O motorista já voltava para o carro, quando percebeu as portas abertas e viu os dois frentistas fugindo, um agarrando o outro em puro desespero, gritando ensandecidamente. José saia do carro, meio tonto de sono, meio encurvado e ajeitando o terno amassado. Parecia alheio a tudo o que acontecera, só queria saber onde era o banheiro.

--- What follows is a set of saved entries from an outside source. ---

Lemma Links_session c x x' w :
  sessions w !! c = Some x -> PeerStatic (Control.sess x') = PeerStatic (Control.sess x) ->
  Links w -> Links (w <| sessions := <[c := x']> (sessions w) |>).
Proof.
  intros Hx Hs [].
  assert (Hk : forall d, is_Some (<[c := x']> (sessions w) !! d) <-> is_Some (sessions w !! d)).
  { intros d. destruct (decide (d = c)) as [->|]; [|by rewrite lookup_insert_ne].
    rewrite lookup_insert_eq, Hx. split; intros _; by eexists. }
  constructor; cbn; try done; try by (intros d Hd; rewrite Hk in *; eauto).
  - intros d y. destruct (decide (d = c)) as [->|]; [|rewrite lookup_insert_ne by done; apply lk_static0].
    rewrite lookup_insert_eq. intros [= <-]. rewrite Hs. by eapply lk_static0.
  - destruct (registering w); try done.
    + destruct lk_reg0 as (? & ? & ? & Hn). split_and!; try done.
      destruct (decide (c0 = c)) as [->|]; [by rewrite Hx in Hn|by rewrite lookup_insert_ne].
    + by rewrite Hk.
Qed.

Lemma Links_unloop c w : Links w -> Links (w <| loops := loops w ∖ {[c]} |>).
Proof.
  intros []. constructor; cbn; try done; try (intros d Hd; apply elem_of_difference in Hd as [Hd _]; eauto).
  destruct (registering w); try done; destruct lk_reg0; destruct_and?; split_and!; set_solver.
Qed.

Lemma Links_ctl_write c line wrote w r os w' :
  ctl_write c line wrote w = (r, os, w') -> Links w -> Links w'.
Proof.
  unfold ctl_write. destruct (sessions w !! c) as [x|] eqn:E; [|by intros [= _ _ <-]].
  pose proof (CoordinatorSafety.WriteMsg_static x line (wrote && bool_decide (c ∉ hung w))) as Hs.
  destruct (Control.WriteMsg _ _ _) as [[r' bs] x']. intros [= _ _ <-]. by apply (Links_session c x).
Qed.

Lemma ctl_write_frame c line wrote w r os w' :
  ctl_write c line wrote w = (r, os, w') ->
  ctrl w' = ctrl w /\ ctrlCancel w' = ctrlCancel w /\ ctrlConn w' = ctrlConn w /\ loops w' = loops w /\
  registering w' = registering w /\ query w' = query w /\ hung w' = hung w /\ ended w' = ended w /\
  nextConn w' = nextConn w /\ main w' = main w /\
  (forall d, is_Some (sessions w' !! d) <-> is_Some (sessions w !! d)).
Proof.
  unfold ctl_write. destruct (sessions w !! c) as [x|] eqn:E; [|by intros [= _ _ <-]].
  destruct (Control.WriteMsg _ _ _) as [[r' bs] x']. intros [= _ _ <-]. cbn. split_and!; try done.
  intros d. destruct (decide (d = c)) as [->|]; [|by rewrite lookup_insert_ne].
  rewrite lookup_insert_eq, E. split; intros _; by eexists.
Qed.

Segundo meu pai soube, os frentistas nunca mais pisaram naquele posto de gasolina, nem para receber o salário do mês.

Eu, da minha parte, me encontro reflexiva ao terminar essa história. Sinceramente, apesar das minhas críticas aos imaturos trabalhadores, fico pensando se minha reação seria, em algum milímetro, diferente. Temo que não.

Comentários

Adorei o causo Nadia!! E como você conseguiu criar suspense e descrever tudo com tantos detalhes e atenção! Fiquei doida para saber o que iria acontecer e me senti dentro das cenas!
Ana Raja disse…
Como é bom ler um causo bem contado!
Jander Minesso disse…
Fazia muito tempo que eu não chorava de rir. A cena do José acordando é sensacional. Belíssimo causo!
Zoraya Cesar disse…
Aaahhhmei demais essa historinha que, no final das contas, é fofa! Teve lembranças de seu pai, teve solidariedade, teve bobeira, teve realidade... adorei!
Albir disse…
Nádia, confesso que o tema me assustou um pouco, mas você foi suave e divertida.
Desta vez acho que não preciso dobrar a medicação.
Nadia Coldebella disse…
Alfonsina. Muito obrigado. É interessante esse exercício de recontar o q foi contado várias vezes.

Ana, gentileza da sua parte. Foi uma história legitimamente roubada.

Jander, espero fazê-lo chorar de rir muitas vezes ainda.

Zozinha querida! Vc já entendeu que minha propensão ao cômico-bizarro é de família!

Meu caro Dom Albir. Estou há mais de 40 anos aprendendo formas diferenciadas de assusta-lo e aumentar sua medicação!

Muito obrigada pelos comentários. Papai agradece!